Mika, c’est aussi elle ?

« Mika c’était aussi elle. Maintenant c’est moi. Cette transition vers le ‘‘juste moi’’ a pris plusieurs années. Il y avait beaucoup d’amour et de tendresse mais c’était aussi une relation très dure parce qu’il y avait beaucoup de pression, de larmes. Mais en même temps, elle était tellement bienveillante, qu’elle savait toujours à quel moment elle devait s’arrêter et relâcher un peu la pression. »

Enfant, vous avez été victime de harcèlement scolaire…

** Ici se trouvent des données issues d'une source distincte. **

Lemma chunk_mask_range addr end_ cs ce : 0 <= chunk_mask addr end_ cs ce < 2 ^ 32.
Proof.
  assert (H : forall x, 0 <= Z.land (u32 (-1)) x < 2 ^ 32).
  { intros x. change (u32 (-1)) with (Z.ones 32). rewrite Z.land_comm, Z.land_ones by lia.
    apply Z.mod_pos_bound. lia. }
  unfold chunk_mask.
  destruct (cs <? addr); destruct (end_ <? ce); rewrite <- ?Z.land_assoc; try apply H.
  vm_compute. intuition congruence.
Qed.

Lemma chunk_set r i k v :
  0 <= i < Z.of_nat (length (bmap r)) -> 0 <= k ->
  chunk (set_chunk_at r i v) k = if k =? i then v else chunk r k.
Proof.
  intros Hi Hk. unfold chunk, set_chunk_at. simpl. rewrite !nth_lookup.
  destruct (Z.eqb_spec k i) as [-> | Hne].
  - by rewrite list_lookup_insert_eq by lia.
  - by rewrite list_lookup_insert_ne by lia.
Qed.

(** ** [grow] *)

Lemma full_chunk_range t : 0 <= full_chunk t < 2 ^ 32.
Proof. destruct t; vm_compute; split; congruence. Qed.

(** One iteration of the inner loop. *)
Definition grow_one (addr end_ : Z) (t : memop) (i cs : Z) (r : ByteRange) : ByteRange :=
  set_chunk_at r i
    (Z.lor (chunk r i) (Z.land (full_chunk t) (chunk_mask addr end_ cs (cs + CHUNK_BYTES)))).

Lemma grow_one_wf addr end_ t i cs r :
  wf_range r -> 0 <= i < 2 -> wf_range (grow_one addr end_ t i cs r).
Proof.
  intros Hr Hi. pose proof (wf_chunk r i Hr) as Hc. destruct Hr as [Hl Hall].
  split; simpl; [by rewrite length_insert|].
  apply Forall_insert; [done|]. apply lor_range; [lia|done|].
  apply land_range; [lia|apply chunk_mask_range|]. apply full_chunk_range.
Qed.

Lemma grow_one_bit addr end_ t i cs r b k o :
  wf_range r -> 0 <= i < 2 -> 0 <= k -> 0 <= o < 16 -> 0 <= b < 2 ->
  addr < cs + 16 -> cs < end_ ->
  range_bit (grow_one addr end_ t i cs r) b k o
  = range_bit r b k o || ((k =? i) && (addr <=? cs + o) && (cs + o <? end_) && touches t b).
Proof.
  intros [Hl _] Hi Hk Ho Hb Ha He. unfold range_bit, grow_one.
  rewrite chunk_set by lia. destruct (Z.eqb_spec k i) as [-> | Hne].
  - rewrite Z.lor_spec, Z.land_spec, full_chunk_spec, chunk_mask_spec by lia. btauto.
  - simpl. btauto.
Qed.

Section grow_chunks.
Variables (addr end_ r0 : Z) (t : memop).
Hypothesis (Hr0 : 0 <= r0) (Hend : r0 + 64 < 2 ^ 64).

(** The bits the inner loop sets when it starts at chunk [i]. *)
Definition chunk_adds (i b k o : Z) : bool :=
  (i <=? k) && (addr <=? r0 + 16 * k + o) && (r0 + 16 * k + o <? end_) && touches t b.
(** A transition on a known lock that has an address and a value in memory is the
    classification followed by [process_transition]. *)
Lemma lock_transition_run e c x b a sm r l addr s q w :
  ramap a !! bp_pc b = Some r -> lockmap a !! addr = Some l ->
  flag (ra_flags r) F_NOADDR = false -> flag (ra_flags r) F_EAX = false ->
  ra_lock_id r <> L_COMPL -> get_lock_addr e r = addr -> x <> bp_pc b ->
  let v := s32 (e_mem e addr) in
  let t := attempt e b r addr v l in
  update_current_lock_state e t (lk_state l) = (s, q, w) -> valid_state s ->
  exists rl ru,
    lock_transition e c x b a sm
    = ('(a', sm', w') ← process_transition e c (t_with_read (t_with_new_state t s) rl ru)
         (put_lock addr (lk_with_state s q (counted e b v l)) a) sm;
       Some (a', sm', w ++ w')).
Proof.
  intros Hr Hl Hna Heax Hid Hga Hx v t Hu Hv.
  destruct (detect_read_shape (t_with_new_state t s) Hv) as (rl & ru & Hd).
  exists rl, ru. unfold lock_transition, initialize_transition. rewrite Hr. simpl.
  rewrite Hna, Heax, Hga. simpl. unfold find_or_allocate. rewrite Hl. simpl. rewrite Hl. simpl.
  rewrite (proj2 (Z.eqb_neq _ _)) by done. rewrite lookup_insert_eq. simpl.
  rewrite Hna, (proj2 (Z.eqb_neq _ L_COMPL)) by done. simpl.
  replace (if (ra_lock_id r =? L_CXA) || (ra_lock_id r =? L_CXE) then s32 (e_mem e addr)
           else s32 (e_mem e addr)) with v by by destruct (_ || _).
  destruct (touch_lock_spec e b v l) as (_ & _ & -> & _).
  fold (attempt e b r addr v l). fold t. rewrite Hu, Hd. simpl.
  unfold put_lock, as_with_lockmap. simpl. rewrite insert_insert_eq. done.
Qed.

(** ** Acquire *)

Lemma spin_free_state e t s : t_lock_id t = L_SPIN -> t_lkval t = 1 ->
  update_current_lock_state e t s = (LKST_OPEN, false, []).
Proof. intros Hi Hv. unfold update_current_lock_state. by rewrite Hi, Hv. Qed.

Lemma spin_held_state e t s : t_lock_id t = L_SPIN -> t_lkval t = 0 \/ 1 < t_lkval t <= 255 ->
  exists q, update_current_lock_state e t s = (LKST_WRLK, q, []).
Proof.
  intros Hi Hv. unfold update_current_lock_state. rewrite Hi. simpl.
  assert ((t_lkval t =? 1) = false) as -> by lia.
  assert ((t_lkval t =? 0) || ((1 <? t_lkval t) && (t_lkval t <=? 255)) = true) as -> by lia.
  eauto.
Qed.

(** Opening a workset for a lock the process holds no workset of. *)
Lemma open_workset_new e t a l ws :
  lockmap a !! t_lock_addr t = Some l -> default [] (locksetmap a !! t_spid t) = ws ->
  Forall (fun x => ~ x.1 = (t_lock_addr t, lk_generation l)) ws ->
  exists av, open_workset e t a = Some (put_lock (t_lock_addr t) (lk_with_opened (lk_workset_count l + 1) av l)
    (as_with_sets (<[t_spid t := ((t_lock_addr t, lk_generation l),
       new_WorkSet (t_lock_addr t) (t_spid t) (u32 (lk_generation l)) (u32 (lk_workset_count l)) (e_cpu e))
       :: ws]> (locksetmap a)) a), []).
Proof.
  intros Hl Hd Hf. unfold open_workset. rewrite Hl. simpl.
  destruct (locksetmap a !! t_spid t) as [ws0|] eqn:E; simpl in Hd; subst; [|eauto].
  rewrite (proj2 (list_find_None _ _)) by done. eauto.
Qed.

(** [process_acquire] on a lock just taken for writing, outside a transaction. *)
Lemma process_acquire_free e c t a sm l ws :
  lockmap a !! t_lock_addr t = Some l -> lk_state l = LKST_WRLK -> t_new_state t = LKST_WRLK ->
  lk_spid_owner l = NO_SPID -> spi_cnt (get_acq l (t_spid t)) = 0 ->
  default 0 (e_osatxm e) = 0 -> logWorksets c = true ->
  default [] (locksetmap a !! t_spid t) = ws ->
  Forall (fun x => ~ x.1 = (t_lock_addr t, lk_generation l)) ws ->
  let cal := get_caller l (t_caller_ra t) in
  let spi := get_acq l (t_spid t) in
  let avw := update_cyc_avgs (e_switch e) (c_acq cal) (t_now_cyc t)
               (if req_cyc spi =? 0 then t_bp_cyc t else req_cyc spi) in
  exists nest, process_acquire e c t a sm = Some (put_lock (t_lock_addr t)
    (lk_with_opened (lk_workset_count l + 1) nest
      (set_acq (t_spid t) (mkSpidInfo 0 (t_now_cyc t) (t_caller_ra t) 1)
        (set_caller (t_caller_ra t) (caller_with_acq cal avw.1) (lk_with_owner (t_spid t) l))))
    (as_with_sets (<[t_spid t := ((t_lock_addr t, lk_generation l),
       new_WorkSet (t_lock_addr t) (t_spid t) (u32 (lk_generation l)) (u32 (lk_workset_count l)) (e_cpu e))
       :: ws]> (locksetmap a)) a), sm, avw.2).
Proof.
  intros Hl Hst Hnew Hown Hcnt Htx Hlog Hws Hf. cbn zeta. unfold process_acquire.
  rewrite Hl. cbn [mbind option_bind]. unfold enter_lock. rewrite Hst, Hown, Z.eqb_refl, Z.eqb_refl.
  unfold acquire_stats, account_acquire. rewrite Htx. cbn -[open_workset update_cyc_avgs].
  change (get_acq (lk_with_owner _ _)) with (get_acq l).
  change (get_caller (lk_with_owner _ _)) with (get_caller l).
  destruct (update_cyc_avgs _ _ _ _) as [av w] eqn:Eav. cbn -[open_workset]. rewrite Hlog.
  edestruct (open_workset_new e t (put_lock (t_lock_addr t)
    (set_acq (t_spid t) (lock_spid_info (get_acq l (t_spid t)) t)
       (set_caller (t_caller_ra t) (caller_with_acq (get_caller l (t_caller_ra t)) av)
          (lk_with_owner (t_spid t) l))) a)) as [nest Hopen];
    [apply lookup_insert_eq|exact Hws|done|].
  change (get_acq (set_caller _ _ _)) with (get_acq l). rewrite Hopen.
  cbn -[open_workset]. rewrite lookup_insert_eq. cbn. rewrite Hst. simpl.
  exists nest. rewrite app_nil_r. unfold lock_spid_info. rewrite Hnew, Hcnt. cbn.
  unfold put_lock, as_with_lockmap, as_with_sets. cbn. by rewrite insert_insert_eq.
Qed.

(** The entry a new critical section of the lock adds to the list of its process. *)
Definition critical_section (e : env) (addr : Z) (l : lock) : lock_it * WorkSet :=
  ((addr, lk_generation l),
   new_WorkSet addr (e_spid e) (u32 (lk_generation l)) (u32 (lk_workset_count l)) (e_cpu e)).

« J’ai été victime de harcèlement à l’école oui. Ça a commencé très jeune et les ‘‘thèmes’’ ont évolué jusqu’à mes 17 ans. Ça a pris de nombreuses formes : d’où je venais, mon accent, comment je m’habillais, ma sexualité, le handicap de ma sœur… J’ai souffert de ça de manière très profonde, il y a même des périodes où j’ai arrêté de lire, arrêté d’écrire, de parler, de communiquer… La musique a été pour moi un refuge. Une sorte de nouveau moyen de m’exprimer, de reconstruire une estime de moi-même. Je me sentais tellement dévalorisé que plus rien ne semblait valoir la peine. Qu’est-ce que j’en ai à faire de faire mes devoirs si je suis une merde ? Quel intérêt de préparer des dictées si je suis une merde ? Cette image de moi-même avait fini par rentrer dans ma tête et était renforcée tous les jours. Je ne valais rien. »

Les professeurs ne vous ont pas aidé ?

« Certains profs m’ont aidé, tard. D’autres ont contribué à renforcer ce harcèlement. C’était costaud, c’était dur. »

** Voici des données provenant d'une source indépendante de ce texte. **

(** C14: no wake-up is lost but through the undo of [__rwsem_do_wake].  In every run in
    which no task undoes its increment at the moment the active part goes back to 0,
    a non-empty queue with the lock free has somebody who will look at it: a holder,
    a task about to queue, or one about to call [rwsem_wake]. *)
Theorem rwsem_xadd_no_lost_wakeup n s :
  Z.of_nat n < 2 ^ 15 -> carefully_reachable n s -> wait_lock s = None -> wait_list s <> [] ->
  exists t p, tasks s !! t = Some p /\ watches p = true.
Proof.
  intros Hn Hr Hl Hne. apply rwsem_xadd_watched in Hr as [_ Hw]; [|done].
  assert (Hpos : 0 < tally watches (tasks s)).
  { rewrite tally_watches. unfold watched, waiters, active, granted, probe, trying in Hw. rewrite Hl in Hw. specialize (Hw Hne). lia. }
  destruct (decide (Exists (fun p => watches p = true) (tasks s))) as [He|He].
  - apply Exists_exists in He as (p & [t Ht]%list_elem_of_lookup & Hp). eauto.
  - apply not_Exists_Forall in He; [|intros p; exact (decide _)]. exfalso.
    unfold tally in Hpos. rewrite zsum_0 in Hpos; [lia|]. intros p Hp. rewrite Forall_forall in He.
    specialize (He p Hp). simpl in He. destruct (watches p); [by destruct He|done].
Qed.

Lemma rwsem_xadd_no_lost_wakeup_witness : exists s t p,
  run (fun o => careful_step o.1 o.2) (take 9 handover) (init_rwsem 3) = Some s /\
  wait_list s = [(1%nat, R); (2%nat, W)] /\ tasks s !! t = Some p /\ watches p = true.
Proof.
  eexists _. eassert (Hr : carefully_reachable 3 _).
  { apply (run_from _ (take 9 handover)); vm_compute; reflexivity. }
  destruct (rwsem_xadd_no_lost_wakeup 3 _ ltac:(lia) Hr eq_refl ltac:(done)) as (t & p & H1 & H2).
  exists t, p. split; [vm_compute; reflexivity|]. by split.
Defined.

(** The undo does lose one: task 0, delayed on its way into [rwsem_wake], makes its
    increment after task 2 has granted the lock to task 1; task 1 releases and sees an
    active part of 1, so it wakes nobody; task 0 undoes its increment, finds the word
    different from 0 and leaves.  Task 2 stays queued on a semaphore nobody holds. *)
Definition lost_wakeup : list (nat * op) :=
  [(0%nat, DownWrite);
   (1%nat, DownWrite); (1%nat, TakeLock); (1%nat, Locked); (1%nat, Locked);
   (0%nat, UpWrite);
   (2%nat, DownWrite); (2%nat, TakeLock); (2%nat, Locked); (2%nat, Locked); (2%nat, Locked); (2%nat, Locked);
   (0%nat, TakeLock); (0%nat, Locked);
   (1%nat, UpWrite);
   (0%nat, Locked); (0%nat, Locked)].

Lemma rwsem_xadd_lost_wakeup :
  run (fun o => step o.1 o.2) lost_wakeup (init_rwsem 3) =
  Some (mkSys (- 0x10000) [(2%nat, W)] None [Idle; Idle; Queued W]).
Proof. vm_compute. reflexivity. Qed.

(** *** The word as sync_char reads it *)

Lemma rwsem_word e ti st :
  t_lock_id ti = L_RSEMA \/ t_lock_id ti = L_WSEMA ->
  update_current_lock_state e ti st =
  if t_lkval ti =? 0 then (LKST_OPEN, false, [])
  else if t_lkval ti =? 1 - 0x10000 then (LKST_WRLK, false, [])
  else if 0 <? t_lkval ti then (LKST_RLK, false, [])
  else (t_old_state ti, true, []).
Proof. by intros [Hid|Hid]; unfold update_current_lock_state; rewrite Hid. Qed.

(** With nobody queued and nobody on the way to the queue, sync_char's reading of
    the word is right: write-locked when a task writes, read-locked when tasks read,
    open when nobody holds the semaphore. *)
Theorem rwsem_xadd_classified n s e ti st :
  Z.of_nat n < 2 ^ 15 -> reachable n s -> waiters s = [] ->
  tally (fails R) (tasks s) = 0 -> tally (fails W) (tasks s) = 0 ->
  t_lock_id ti = L_RSEMA \/ t_lock_id ti = L_WSEMA -> t_lkval ti = count s ->
  (update_current_lock_state e ti st).1.1 =
  if 0 <? tally writes (tasks s) then LKST_WRLK
  else if 0 <? tally reads (tasks s) then LKST_RLK else LKST_OPEN.
Proof.
  intros Hn Hr Hq Hfr Hfw Hid Hv. apply rwsem_xadd_reachable_inv in Hr as (Hwf & Hco & Hex); [|done].
  assert (Hp : probe s = 0 /\ granted s = O).
  { destruct Hwf as (_ & _ & How). unfold probe, granted, waiters, owner_ok in *. 
    destruct (wait_lock s) as [[u []]|]; try done; [naive_solver..|]. destruct How as [Hle _]. rewrite Hq in Hle. simpl in Hle. lia. }
  destruct Hp as [Hp Hg]. unfold count_ok, active, waiting in Hco. rewrite Hp, Hg, Hfr, Hfw, Hq in Hco. simpl in Hco.
  assert (Hbr : count s = tally reads (tasks s) /\ tally writes (tasks s) = 0 /\ 0 <= tally reads (tasks s) \/
    count s = 1 - 0x10000 /\ tally writes (tasks s) = 1).
  { pose proof (tally_nonneg reads (tasks s)). unfold exclusive in Hex. lia. }
  rewrite rwsem_word, Hv by done. destruct Hbr as [(Hc & -> & Hr)|[Hc ->]]; rewrite Hc; simpl; [|done].
  destruct (Z.eqb_spec (tally reads (tasks s)) 0) as [-> |]; [done|].
  rewrite (proj2 (Z.eqb_neq _ (1 - 65536))), (proj2 (Z.ltb_lt _ _)) by lia. done.
Qed.

Lemma rwsem_xadd_classified_witness : exists s,
  run (fun o => step o.1 o.2) [(0%nat, DownRead); (1%nat, DownRead)] (init_rwsem 2) = Some s /\
  (update_current_lock_state (mkEnv 0 0 0 0 0 0 (fun _ => 0) (fun _ => 0) None 0)
    (mkT 0 2 1 0 0 0 L_RSEMA LKST_RLK 0 0 0 false false 0 0 0) LKST_RLK).1.1 = LKST_RLK.
Proof.
  eexists. split; [vm_compute; reflexivity|].
  refine (rwsem_xadd_classified 2 (mkSys 2 [] None [Hold R; Hold R]) _
    (mkT 0 2 1 0 0 0 L_RSEMA LKST_RLK 0 0 0 false false 0 0 0) LKST_RLK _ _ eq_refl eq_refl eq_refl _ eq_refl);
    [lia| |by left].
  apply (run_from _ [(0%nat, DownRead); (1%nat, DownRead)]); vm_compute; reflexivity.
Defined.

(** One active reader with one waiter behind it leaves the word of a lone writer. *)
Definition reader_and_waiter : list (nat * op) :=
  [(0%nat, DownRead); (1%nat, DownWrite); (1%nat, TakeLock); (1%nat, Locked); (1%nat, Locked)].

Lemma rwsem_xadd_reader_read_as_writer e ti st :
  t_lock_id ti = L_RSEMA -> t_lkval ti = 1 - 0x10000 ->
  run (fun o => step o.1 o.2) reader_and_waiter (init_rwsem 2) =
    Some (mkSys (t_lkval ti) [(1%nat, W)] None [Hold R; Queued W]) /\
  (update_current_lock_state e ti st).1.1 = LKST_WRLK.
Proof.
  intros Hid Hv. rewrite rwsem_word, Hv by by left. split; [vm_compute; reflexivity|done].
Qed.

End Xadd.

Si vous aviez un enfant victime de harcèlement scolaire devant vous, quel conseil lui donneriez-vous ?

« J’aimerais lui dire que ce qu’on raconte sur lui sont des mensonges auquel il ne doit pas croire. Que cette dévalorisation est une illusion utilisée pour abuser et pour harceler. Lui dire qu’il a de la valeur. »

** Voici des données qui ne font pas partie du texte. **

Lemma list_find_spec listPtr x s l :
  repr listPtr s l -> list_find compare listPtr x s = Some (lfind compare x l).
Proof.
  intros (ns & <- & Hr). destruct (findPrevious_spec _ x _ _ Hr) as
    (pre & post & ini & a & d & -> & Hs & Hi & Hf & Ha & Hc1 & Hc2).
  unfold list_find, lfind. rewrite Hf, Hs. cbn [mbind option_bind snd]. rewrite Ha. cbn [mbind option_bind nextPtr].
  destruct post as [|[b v] post]; [done|]. destruct Hc2 as (Hb & Hhb & _). simpl in Hb, Hhb |- *.
  rewrite (proj2 (Z.eqb_neq b NULL) Hb), Hhb. done.
Qed.

(** Outside the nodes of the list nothing changes. *)
Definition list_frame (own : list Z) s s' : Prop :=
  forall c, c ∉ own -> nodes s' !! c = nodes s !! c.

Lemma full_locs listPtr ns : (full listPtr ns).*1 = listPtr :: ns.*1.
Proof. unfold full. csimpl. by rewrite lift_locs. Qed.

(** The node before the position is the sentinel or one of the elements before it. *)
Lemma prev_own listPtr pre ini (a : Z) (d : option A) :
  full listPtr pre = ini ++ [(a, d)] -> a ∈ listPtr :: pre.*1.
Proof.
  intros H. rewrite <- full_locs, H, fmap_app. set_solver.
Qed.

Lemma list_insert_spec fresh listPtr x s ns :
  repr_nodes listPtr s ns -> fresh <> NULL -> fresh ∉ dom (nodes s) ->
  match linsert compare no_dup x ns.*2 with
  | None => list_insert compare no_dup fresh listPtr x s = Some (false, s)
  | Some l' => exists s' ns',
      list_insert compare no_dup fresh listPtr x s = Some (true, s')
      /\ ns'.*2 = l' /\ repr_nodes listPtr s' ns'
      /\ list_frame (fresh :: listPtr :: ns.*1) s s'
  end.
Proof.
  intros Hr Hf0 Hfr. destruct (findPrevious_spec _ x _ _ Hr) as
    (pre & post & ini & a & d & -> & Hs & Hi & Hf & Ha & Hc1 & Hc2).
  destruct Hr as (Hnd & Hc & Hsz).
  assert (Hfd : fresh ∉ (full listPtr (pre ++ post)).*1).
  { intros Hin. exact (Hfr (chain_dom _ _ _ Hc _ Hin)). }
  unfold linsert, list_insert, lfind. rewrite Hf, Hs. cbn [mbind option_bind fst snd]. rewrite Ha.
  cbn [mbind option_bind nextPtr]. rewrite (proj2 (Z.eqb_neq fresh NULL) Hf0).
  set (curr := hd_loc (lift post) NULL) in *.
  set (dup := no_dup && bool_decide (is_Some (match post.*2 with
    | y :: _ => if compare y x =? 0 then Some y else None | [] => None end))).
  assert ((if no_dup && negb (curr =? NULL)
           then c ← nodes s !! curr; d ← dataPtr c; Some (compare d x =? 0) else Some false)
          = Some dup) as ->.
  { subst dup curr. destruct no_dup; [|done]. destruct post as [|[b v] post]; [done|].
    destruct Hc2 as (Hb & Hhb & _). simpl in Hb, Hhb |- *.
    rewrite (proj2 (Z.eqb_neq b NULL) Hb), Hhb. simpl. f_equal. by destruct (compare v x =? 0). }
  cbn [mbind option_bind]. destruct dup; [done|].
  assert (Haf : a <> fresh).
  { intros ->. apply Hfr. by eapply elem_of_dom_2. }
  unfold allocNode. rewrite insert_insert_eq, lookup_insert_ne, Ha by done. cbn [mbind option_bind dataPtr].
  eexists _, (pre ++ (fresh, x) :: post). split_and!; [done|by rewrite fmap_app|split_and!|].
  - rewrite !full_locs, !fmap_app in *. csimpl.
    rewrite <- Permutation_middle, Permutation_swap. constructor; [|done]. set_solver.
  - rewrite full_locs in Hfd. unfold full in *. rewrite lift_app, app_comm_cons, Hi. apply chain_app.
    cbn [nodes]. cbn [lift fmap list_fmap fst snd hd_loc]. split.
    + eapply chain_retarget; [|eapply chain_frame; [|exact Hc1]].
      * rewrite <- Hi. rewrite lift_app, app_comm_cons, fmap_app in Hnd. by apply NoDup_app in Hnd as [? _].
      * rewrite <- Hi. intros b Hb. apply lookup_insert_ne. intros <-. apply Hfd.
        csimpl in Hb. rewrite lift_locs in Hb. set_solver.
    + simpl. split_and!; [done| |].
      * by rewrite lookup_insert_ne, lookup_insert_eq.
      * eapply chain_frame; [|exact Hc2]. intros b Hb. change (b ∈ (lift post).*1) in Hb.
        rewrite lift_locs in Hb. rewrite !lookup_insert_ne; [done|intros <-..].
        -- apply Hfd. set_solver.
        -- rewrite lift_app, app_comm_cons, Hi, fmap_app in Hnd.
           apply NoDup_app in Hnd as (_ & Hd & _). eapply (Hd a); [|by rewrite lift_locs].
           rewrite fmap_app. apply elem_of_app. right. left.
  - cbn [list_size]. rewrite Hsz, !length_app. simpl. lia.
  - intros c Hcn. cbn [nodes]. pose proof (prev_own _ _ _ _ _ Hi).
    rewrite !lookup_insert_ne; [done|set_solver..].
Qed.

Vous avez vécu la première année de votre vie au Liban, que représente ce pays pour vous ?

« Je suis parti du Liban à un an et demi. Pour mes frères et sœurs et moi-même, qui avons tant été déplacés, déracinés… Porter en soi un pays qui a une personnalité aussi forte, alors même qu’on ne s’y trouve pas physiquement, c’était très rassurant. Pour moi le Liban, c’est comme un refuge. J’y vais souvent, je fais des concerts là-bas et je suis d’ailleurs en train d’essayer d’organiser un nouveau concert. Je déteste l’expression péjorative  »c’est Beyrouth » que j’entends parfois pour décrire le chaos, la guerre. Ce n’est pas ça le Liban. C’est un esprit de cohabitation, de coexistence, ce n’est pas juste le bruit de la politique extrême. »

La guerre entre Israël et le Hamas menace de se propager au Liban, ça vous inquiète ?

« Je suis inquiet pour le peuple libanais de la même manière que je suis inquiet pour toutes les victimes de ce conflit. Les Libanais ont été victimes de trop longues années de guerre civile, d’atrocités, de violences physiques et économiques et donc ce retour de la violence est effrayant. Surtout quand on pense à la jeunesse de ce pays qui ressent déjà de la frustration quant au manque d’opportunités et d’avenir. Une jeunesse sans espoir, ça c’est dangereux. »

Le Liban n’a plus de président, n’a plus de ministres, connaît une crise économique sans précédent… Qu’est ce qui manque aujourd’hui pour que ce grand pays se remette sur pied ?

« Ce qu’il manque ? Plus de paix. »

Entre les Libanais ? Entre les différentes communautés ? Au sein des mêmes communautés ?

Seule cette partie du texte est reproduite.